Don’t get me wrong, I understand that negative campaigns work, and Obama’s proof of that. It’s no longer about positive or negative however, it’s about marketing -- knowing your audience, speaking to them and relating to them. Apple creates it’s own market by selling products that you didn’t know you needed and charges more than their competitors -- they don’t cater to the lowest common denominator, so why should we?
Democrats aren’t particularly stylish or hip, they’re “The People of WalMart” being led around by “beautiful people” mush heads they see on the cover of People Magazine in the check-out lane, union thugs and punk ass dime-store Socialists.
Geez, a couple of decades ago they put rocks in cardboard boxes and sold them as “Pet Rocks” -- they were a sensation! We have a good message, we just need to market it.
MacDuff wrote:
Maybe I should revive that, and market poems written on stones as “Pet Rock-ian sonnets.”
Obama was asked a similar question as Rubio in 2008
at Messiah College (He must have thought that it was named
after him.)
He defended the Creation narrative, saying that as a Christian
“I believe it”
He just fudged if 6 days means 6 days as we understand it.
Imagine if a Republican answered that way.
Iron Fist wrote:
Hot Air has gone after him. It’s the blog of the GOP establishment. John Nolte from Breitbart. Forbes magazine which is GOP Establishment has gone after him.

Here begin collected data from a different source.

(* ===== verification/Config.v ===== *)
(** Config: the behaviour configuration and its guardrails (cognitive/config.py). *)
From S2P Require Import Prelude PyFloat FloatFacts PyVal PyMath.

Definition WEIGHT_KEYS : list string := ["news"; "tech"; "macro"].

Definition bounds : Type := float * float.
Definition WEIGHT_BOUNDS : bounds := (0.0, 1.0)%F.
Definition BUY_THRESHOLD_BOUNDS : bounds := (0.0, 0.95)%F.
Definition SELL_THRESHOLD_BOUNDS : bounds := (-0.95, 0.0)%F.
Definition MAX_POSITION_SIZE_BOUNDS : bounds := (0.001, 0.5)%F.
Definition MAX_DAILY_LOSS_BOUNDS : bounds := (0.001, 0.25)%F.
Definition MAX_EXPOSURE_BOUNDS : bounds := (0.01, 1.0)%F.

Definition DEFAULT_OVERRIDES_PATH : string := "config/cognitive_config.json".

Definition DEFAULT_WEIGHTS : payload :=
  [("news", VFloat 0.34%F); ("tech", VFloat 0.33%F); ("macro", VFloat 0.33%F)].
Definition DEFAULT_RISK : payload :=
  [("max_position_size_pct", VFloat 0.05%F); ("max_daily_loss_pct", VFloat 0.02%F);
   ("max_exposure_pct", VFloat 0.30%F)].
Definition DEFAULTS : payload :=
  [("version", VInt 1);
   ("weights", VDict DEFAULT_WEIGHTS);
   ("buy_threshold", VFloat 0.15%F);
   ("sell_threshold", VFloat (-0.15)%F);
   ("risk", VDict DEFAULT_RISK)].

Record CognitiveConfig := {
  version : Z;
  weights : dict float;
  buy_threshold : float;
  sell_threshold : float;
  max_position_size_pct : float;
  max_daily_loss_pct : float;
  max_exposure_pct : float;
}.

(** [v.get(k, default)] on a value that must be a dictionary. *)
Definition vget (v : val) (k : string) (default : val) : res val :=
  match v with VDict d => Ok (dget_or k default d) | _ => Raise AttributeError end.

(** [v or {}] *)
Definition or_empty (v : val) : val := if truthy v then v else VDict [].
(* ===== verification/Grading.v ===== *)
(** Grading: report cards for trades, agents, proposals and configurations
    (cognitive/grading.py). *)
From S2P Require Import Prelude PyFloat FloatFacts PyVal PyMath Events.

Definition SUBJECT_TRADE : string := "trade".
Definition SUBJECT_AGENT : string := "agent".
Definition SUBJECT_PROPOSAL : string := "proposal".
Definition SUBJECT_CONFIG : string := "config_version".

Definition TRADE_GRADE_WEIGHTS : dict float :=
  [("direction", 0.40%F); ("risk", 0.25%F); ("execution", 0.15%F); ("timing", 0.20%F)].

(** [max(0.0, min(100.0, x))] *)
Definition clamp100 (x : float) : float := fmax 0.0%F (fmin 100.0%F x).

Definition LETTERS : list (string * float) :=
  [("A", 90.0%F); ("B", 80.0%F); ("C", 70.0%F); ("D", 60.0%F)].

(** The loop over the bands, first match wins. *)
Fixpoint letter_loop (bands : list (string * float)) (score : float) : string :=
  match bands with
  | [] => "F"
  | (letter, low) :: rest =>
      if fleb low score then
        let offset := (score - low)%F in
        if fleb 6.667%F offset then letter +:+ "+"
        else if fltb offset 3.333%F then letter +:+ "-"
        else letter
      else letter_loop rest score
  end.

Definition letter_grade (score : float) : string :=
  let s := clamp100 score in
  if fltb s 60.0%F then "F" else letter_loop LETTERS s.

Section Components.
Context `{Libm}.

(** [50 +- 50 * strength]; the divisors are the constants 3.0 and 0.5. *)
Definition direction_component (decision_score realized_pnl_pct : float) : float :=
  if is_zero realized_pnl_pct then 50.0%F
  else
    let correct := fltb 0.0%F realized_pnl_pct in
    let move := fmin 1.0%F (fdiv_nz (fabs realized_pnl_pct) 3.0%F) in
    let conviction := fmin 1.0%F (fdiv_nz (fabs decision_score) 0.5%F) in
    let strength := (0.5 * move + 0.5 * conviction)%F in
    if correct then (50.0 + 50.0 * strength)%F else (50.0 - 50.0 * strength)%F.

(** The divisor is at least 0.5. *)
Definition risk_component (realized_pnl_pct max_adverse_pct : float) : float :=
  let ratio := fdiv_nz realized_pnl_pct (fabs max_adverse_pct + 0.5)%F in
  clamp100 (50.0 + 50.0 * tanh ratio)%F.

Definition execution_component (slippage_bps : float) : float :=
  clamp100 (100.0 - fabs slippage_bps * 8.0)%F.

(** The division runs only when [span <= 0] is false. *)
Definition timing_component (side : string) (entry_price window_low window_high : float) : float :=
  let span := (window_high - window_low)%F in
  if fleb span 0.0%F then 50.0%F
  else
    let position := fdiv_nz (entry_price - window_low)%F span in
    let quality := if String.eqb side "buy" then (1.0 - position)%F else position in
    clamp100 (100.0 * quality)%F.

Record TradeGradeCard := {
  trade_id : string;
  overall_grade : string;
  overall_score : float;
  direction_grade : string;
  risk_grade : string;
  execution_grade : string;
  timing_grade : string;
  components : dict float;
}.
(** Whatever outcomes were recorded, the success rate of every type is defined and in
    [0, 1], the attempts of a type are the number of its records, and a type without
    records has the prior. *)
Theorem scorecard_rates l t :
  (exists r, success_rate t (scorecard_run l) = Ok r /\ unit_pos r) /\
  attempts (dget_or t no_attempts (scorecard_run l)) = count t l /\
  (count t l = 0 -> success_rate t (scorecard_run l) = Ok SCORECARD_PRIOR).
Proof.
  destruct (scorecard_stat l t) as [Hs Ha].
  split; [by apply success_rate_ok|]. split; [exact Ha|]. intros H0. rewrite H0 in Ha.
  unfold success_rate. unfold dget_or in Ha.
  destruct (dget t (scorecard_run l)) as [s|]; [by rewrite Ha|done].
Qed.

(** * Facts: proposal agent *)

Lemma stronger_fold l : forall o,
  let b := fold_left stronger l o in b ∈ o :: l /\
  (confidence o <> NaN -> Forall (fun x => confidence x <> NaN) l ->
   confidence b <> NaN /\ fleb (confidence o) (confidence b) = true /\
   Forall (fun x => fleb (confidence x) (confidence b) = true) l).
Proof.
  induction l as [|x l IH]; intros o; simpl.
  - split; [by apply list_elem_of_singleton|]. intros Ho _.
    split; [done|]. split; [by apply fleb_refl|by apply Forall_nil].
  - destruct (IH (stronger o x)) as [Hin Hmax]. split.
    + apply elem_of_cons in Hin as [->|Hin]; [|by do 2 apply list_elem_of_further].
      unfold stronger. destruct (fltb _ _);
        [apply list_elem_of_further|]; apply list_elem_of_here.
    + intros Ho Hl. apply Forall_cons in Hl as [Hx Hl].
      assert (confidence (stronger o x) <> NaN) as Hs by (unfold stronger; by destruct (fltb _ _)).
      destruct (Hmax Hs Hl) as (N & U & A).
      assert (fleb (confidence o) (confidence (stronger o x)) = true /\
              fleb (confidence x) (confidence (stronger o x)) = true) as [L1 L2].
      { unfold stronger. destruct (fltb (confidence o) (confidence x)) eqn:E.
        - split; [by apply fltb_fleb|by apply fleb_refl].
        - split; [by apply fleb_refl|by apply fltb_false]. }
      split; [done|]. split; [by eapply fleb_trans|].
      apply Forall_cons. split; [by eapply fleb_trans|done].
Qed.

(** The chosen observation is a strongest one among those about a weight. *)
Lemma strongest_spec l o :
  strongest l = Some o ->
  o ∈ l /\ is_weight_key (signal o) = true /\
  (Forall (fun x => confidence x <> NaN) l ->
   Forall (fun x => is_weight_key (signal x) = true ->
                    fleb (confidence x) (confidence o) = true) l).
Proof.
  unfold strongest. destruct (List.filter _ l) as [|x xs] eqn:E; [done|]. intros [= <-].
  destruct (stronger_fold xs x) as [Hin Hmax]. rewrite <- E in Hin.
  apply list_elem_of_In, filter_In in Hin as [Hin Hk].
  split; [by apply list_elem_of_In|]. split; [done|]. intros Hn.
  assert (Forall (fun y => confidence y <> NaN) (x :: xs)) as Hn'.
  { rewrite <- E. rewrite Forall_forall in Hn |- *. intros y Hy. apply Hn.
    apply list_elem_of_In, filter_In in Hy as [Hy _]. by apply list_elem_of_In. }
  apply Forall_cons in Hn' as [Hx Hxs]. destruct (Hmax Hx Hxs) as (_ & U & A).
  apply Forall_forall. intros y Hy Hky.
  assert (y ∈ x :: xs) as Hyx
    by (rewrite <- E; apply list_elem_of_In, filter_In; split; [by apply list_elem_of_In|done]).
  apply elem_of_cons in Hyx as [->|Hyx]; [done|].
  rewrite Forall_forall in A. by apply A.
Qed.

Lemma new_weight_unit old dir step : unit_pos (new_weight old dir step).
Proof. apply round_unit_pos; [by left|]. apply clamp_within. fconst. Qed.
(** The diff in a pull request is exact: it lists, in path order, precisely the leaves
    of the configuration whose values differ, with their old and new values. *)
Theorem config_diff_exact c c' :
  dkeys (weights c) = WEIGHT_KEYS -> dkeys (weights c') = WEIGHT_KEYS ->
  config_diff (to_dict c) (to_dict c') = concat (zip_with leaf_change (leaves c) (leaves c')).
Proof.
  intros H H'. destruct c as [v ws b s p l e], c' as [v' ws' b' s' p' l' e'].
  cbn [weights] in H, H'. destruct (three_of_keys ws H) as (x1 & x2 & x3 & ->).
  destruct (three_of_keys ws' H') as (y1 & y2 & y3 & ->).
  unfold config_diff, to_dict, leaves, leaf_change, weight_of.
  cbn [version weights buy_threshold sell_threshold max_position_size_pct max_daily_loss_pct
       max_exposure_pct].
  change (depth _) with 2%nat.
  rewrite (diff_dicts_keys _ _ _ _ ["buy_threshold"; "risk"; "sell_threshold"; "version"; "weights"])
    by (vm_compute; reflexivity).
  cbn -[val_eqb diff_dicts].
  rewrite (diff_dicts_keys _ _ _ _ ["max_daily_loss_pct"; "max_exposure_pct"; "max_position_size_pct"])
    by (vm_compute; reflexivity).
  rewrite (diff_dicts_keys _ _ _ _ ["macro"; "news"; "tech"]) by (vm_compute; reflexivity).
  cbn -[val_eqb]. rewrite ?app_nil_r, <- ?app_assoc. reflexivity.
Qed.

Lemma config_diff_exact_witness :
  map path (config_diff (to_dict DEFAULT_CONFIG) (to_dict (with_weight DEFAULT_CONFIG "tech" 0.4%F)))
  = ["version"; "weights.tech"].
Proof.
  rewrite (config_diff_exact DEFAULT_CONFIG (with_weight DEFAULT_CONFIG "tech" 0.4%F));
    vm_compute; reflexivity.
Defined.
(* ===== verification/Observe.v ===== *)
(** Observe: the trace view and the health view, pure reads of the event stream
    (cognitive/trace.py, cognitive/health.py). *)
From S2P Require Import Prelude PyFloat PyVal Events.

Definition vopt_dict (o : option payload) : val :=
  match o with Some d => VDict d | None => VNone end.

(** * One trade's chain *)

Definition _latest_payload (l : list Event) (k : EventType) : option payload :=
  ev_payload <$> List.find (Stream.has_kind k) (rev l).

Definition in_trace (tid : string) (e : Event) : bool := String.eqb (trace_id e) tid.

Definition trace_events (st : EventStream) (tid : string) : list Event :=
  List.filter (in_trace tid) (es_events st).

Definition build_trace (st : EventStream) (tid : string) : payload :=
  let l := trace_events st tid in
  let latest k := vopt_dict (_latest_payload l k) in
  let decision := _latest_payload l DECISION in
  let lineage := match decision with Some d => d | None => [] end in
  [("trace_id", VStr tid);
   ("config_version", dget_or "config_version" VNone lineage);
   ("config_proposal_id", dget_or "config_proposal_id" VNone lineage);
   ("signals", VDict [("news", latest NEWS_SIGNAL); ("tech", latest TECH_SIGNAL);
                      ("macro", latest MACRO_SIGNAL); ("risk", latest RISK_SIGNAL)]);
   ("features", latest FEATURES);
   ("reasoning", latest REASONING);
   ("decision", vopt_dict decision);
   ("risk_gate", latest RISK_GATE);
   ("execution", latest EXECUTION);
   ("outcome", latest TRADE_OUTCOME);
   ("attribution", latest ATTRIBUTION);
   ("counterfactual", latest COUNTERFACTUAL);
   ("grade", latest GRADE);
   ("event_count", VInt (zlen l))].

(** * Health *)

Definition _SIGNAL_SOURCES : list string :=
  ["news_agent"; "technical_agent"; "macro_agent"; "risk_agent"].

(** [counter[k] += 1] *)
Definition tally (d : dict Z) (k : string) : dict Z := dset k (dget_or k 0 d + 1) d.

(** [Counter(l)] *)
Definition Counter (l : list string) : dict Z := fold_left tally l [].

Definition by_type (l : list Event) : dict Z := Counter (map (fun e => value (kind e)) l).

(** The loop over the events that carry a source. *)
Definition source_step (acc : dict Z * dict Z) (e : Event) : dict Z * dict Z :=
  let '(latest, counts) := acc in
  if String.eqb (source e) "" then acc
  else (dset (source e) (seq e) latest, tally counts (source e)).

Definition by_source (l : list Event) : dict Z * dict Z := fold_left source_step l ([], []).

Definition agent_health (l : list Event) (src : string) : payload :=
  let '(latest, counts) := by_source l in
  let n := dget_or src 0 counts in
  [("status", VStr (if n =? 0 then "idle" else "healthy"));
   ("events", VInt n);
   ("last_seq", VInt (dget_or src (-1) latest))].

(** Challenger verdicts whose ["approved"] entry is exactly [b]. *)
Definition verdict_is (b : bool) (e : Event) : bool :=
  Stream.has_kind CHALLENGER_VERDICT e
  && match dget "approved" (ev_payload e) with
     | Some (VBool b') => Bool.eqb b b'
     | _ => false
     end.

Definition is_trade_grade (e : Event) : bool :=
  Stream.has_kind GRADE e
  && match dget "subject" (ev_payload e) with
     | Some (VStr s) => String.eqb s "trade"
     | _ => false
     end.

Definition last_decision (l : list Event) : val :=
  match _latest_payload l DECISION with
  | Some p => dget_or "action" VNone p
  | None => VNone
  end.

(** [sum(1 for e in l if f(e))] *)
Definition count_if (f : Event -> bool) (l : list Event) : Z := zlen (List.filter f l).

Definition vints (d : dict Z) : payload := map (fun kv => (fst kv, VInt (snd kv))) d.

Definition ungraded (l : list Event) : Z :=
  Z.max 0 (dget_or (value TRADE_OUTCOME) 0 (by_type l) - count_if is_trade_grade l).

Definition assess_health (st : EventStream) : payload :=
  let l := es_events st in
  let types := by_type l in
  let n k := VInt (dget_or (value k) 0 types) in
  let last_seq := match last l with Some e => seq e | None => -1 end in
  [("event_stream", VDict
     [("total_events", VInt (zlen l)); ("emitted", VInt (es_emitted st));
      ("dropped", VInt (es_dropped st)); ("last_seq", VInt last_seq);
      ("by_type", VDict (vints types))]);
   ("agents", VDict (map (fun src => (src, VDict (agent_health l src)))
     (_SIGNAL_SOURCES ++ ["reasoning_agent"; "proposal_agent"])));
   ("decision", VDict
     [("signals_received", VDict
        [("news", n NEWS_SIGNAL); ("tech", n TECH_SIGNAL); ("macro", n MACRO_SIGNAL);
         ("risk", n RISK_SIGNAL)]);
      ("decisions_made", n DECISION); ("executions", n EXECUTION);
      ("last_decision", last_decision l)]);
   ("proposal_pipeline", VDict
     [("generated", n PROPOSAL); ("backtested", n BACKTEST_RESULT);
      ("approved", VInt (count_if (verdict_is true) l));
      ("rejected", VInt (count_if (verdict_is false) l));
      ("pr_requests", n PR_REQUEST); ("merged", n CONFIG_VERSION)]);
   ("backtest", VDict [("runs", n BACKTEST_RESULT)]);
   ("learning", VDict
     [("trades_closed", n TRADE_OUTCOME);
      ("trades_graded", VInt (count_if is_trade_grade l));
      ("ungraded", VInt (ungraded l));
      ("observations", n OBSERVATION)])].

(** * Facts *)

Lemma value_inj k k' : value k = value k' -> k = k'.
Proof. by destruct k, k'. Qed.

Definition occurrences (k : string) (l : list string) : Z := zlen (List.filter (String.eqb k) l).

Lemma tally_get k k' d : dget_or k 0 (tally d k') = dget_or k 0 d + (if String.eqb k k' then 1 else 0).
Proof.
  unfold tally. destruct (String.eqb_spec k k') as [->|Hne].
  - unfold dget_or at 1. by rewrite dget_dset_eq.
  - unfold dget_or at 1. rewrite dget_dset_ne by done. fold (dget_or k 0 d). lia.
Qed.

Lemma Counter_get k l : dget_or k 0 (Counter l) = occurrences k l.
Proof.
  unfold Counter, occurrences.
  assert (forall d, dget_or k 0 (fold_left tally l d)
    = dget_or k 0 d + zlen (List.filter (String.eqb k) l)) as H.
  { induction l as [|x l IH]; intros d; simpl; [unfold zlen; simpl; lia|].
    rewrite IH, tally_get. destruct (String.eqb k x); unfold zlen; simpl; lia. }
  rewrite H. unfold dget_or. simpl. lia.
Qed.

(** The counter of a kind is the number of retained events of the kind. *)
Lemma by_type_count k l : dget_or (value k) 0 (by_type l) = count_if (Stream.has_kind k) l.
Proof.
  unfold by_type. rewrite Counter_get. unfold occurrences, count_if.
  induction l as [|e l IH]; simpl; [done|].
  unfold Stream.has_kind at 1. case_bool_decide as Hk; rewrite ?Hk, ?String.eqb_refl.
  - unfold zlen in *. simpl. lia.
  - destruct (String.eqb_spec (value k) (value (kind e))) as [He|]; [|done].
    by apply value_inj in He.
Qed.

Lemma count_if_app f l l' : count_if f (l ++ l') = count_if f l + count_if f l'.
Proof. unfold count_if. by rewrite List.filter_app, zlen_app. Qed.

(** The latest payload of a kind is that of its last occurrence. *)
Lemma latest_app l1 l2 k :
  _latest_payload (l1 ++ l2) k
  = match _latest_payload l2 k with Some p => Some p | None => _latest_payload l1 k end.
Proof.
  unfold _latest_payload. rewrite rev_app_distr. generalize (rev l1), (rev l2). clear l1 l2.
  intros l1 l2. induction l2 as [|e l2 IH]; simpl; [done|].
  by destruct (Stream.has_kind k e).
Qed.

Lemma latest_cons e l k :
  _latest_payload (e :: l) k
  = match _latest_payload l k with
    | Some p => Some p
    | None => if Stream.has_kind k e then Some (ev_payload e) else None
    end.
Proof.
  change (e :: l) with ([e] ++ l). rewrite latest_app. unfold _latest_payload at 2. simpl.
  by destruct (Stream.has_kind k e).
Qed.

Plus in my next thread, I expose who in the GOP is going after Rubio now.
RIX wrote:
The ratchet mindset that enables proggies to disbelieve whatever a non-Leftist says also permits them to ignore/disbelieve anything a “progressive” candidate says that does not square with their worldview. For instance, when Obama claimed to be against same-sex marriage, up until Biden outed him, the Left did not believe him (nor, of course, did the Right); it was assumed that “he said what he had to say” but that he would promote the Leftist agenda regardless of what he actually said.
buzzsawmonkey wrote:
That part is actually true, and it is even more true now that he doesn’t have to worry about re-election.
buzzsawmonkey wrote:
Indeed. We’re in the “Age Of Teh Stupid”, a real life Idiocracy. By all means, profit from it.
@ MacDuff:
You post is scheduled for 5:00 PM EST.
@ MacDuff:
It’s not Romney’s fault he lost. He would have been a great President, but the American people have other priorities.
Rodan wrote:
“Have a nice day.”
“No, thank you—I have other plans.”
@ buzzsawmonkey:
.
That’s right. The same secular leftist that would smear Rubio
for his answer will gush at how deft Obama was with his
answeer.
Rodan wrote:
Thanks, Rodan! I’ll make it a point to be around.
@ buzzsawmonkey:
These people are going to expect the government to bail them out when they lose their jobs or have their hours drastically cut because of ObamaCare. That’ll be coming down the pike in about 18 months, I expect.
Rodan wrote:
like ferb…ask him how much debt is too much, or how to finance their dependence on govt and he looks at you, slack jawed and drooling….it will probably take some personal catastrophe to get them to blink…their sheer bulk in numbers will doom us all…I’m very pessimistic
Iron Fist wrote:
The EBT Party v. the Tea Party…
@ buzzsawmonkey:
You got it!
@ heysoos:
He doesn’t care.
New Thread.
Kirly wrote:
Another good answer: “Why do you ask?”
Or: “Have you ever asked Obama that question?”
If no, then “Why have you asked me that question, but not Obama?”
If yes, then “Would you please repeat the answer that Obama gave you?”
@ 1389AD:
even better…. “it’s irrelevant to my job. next.”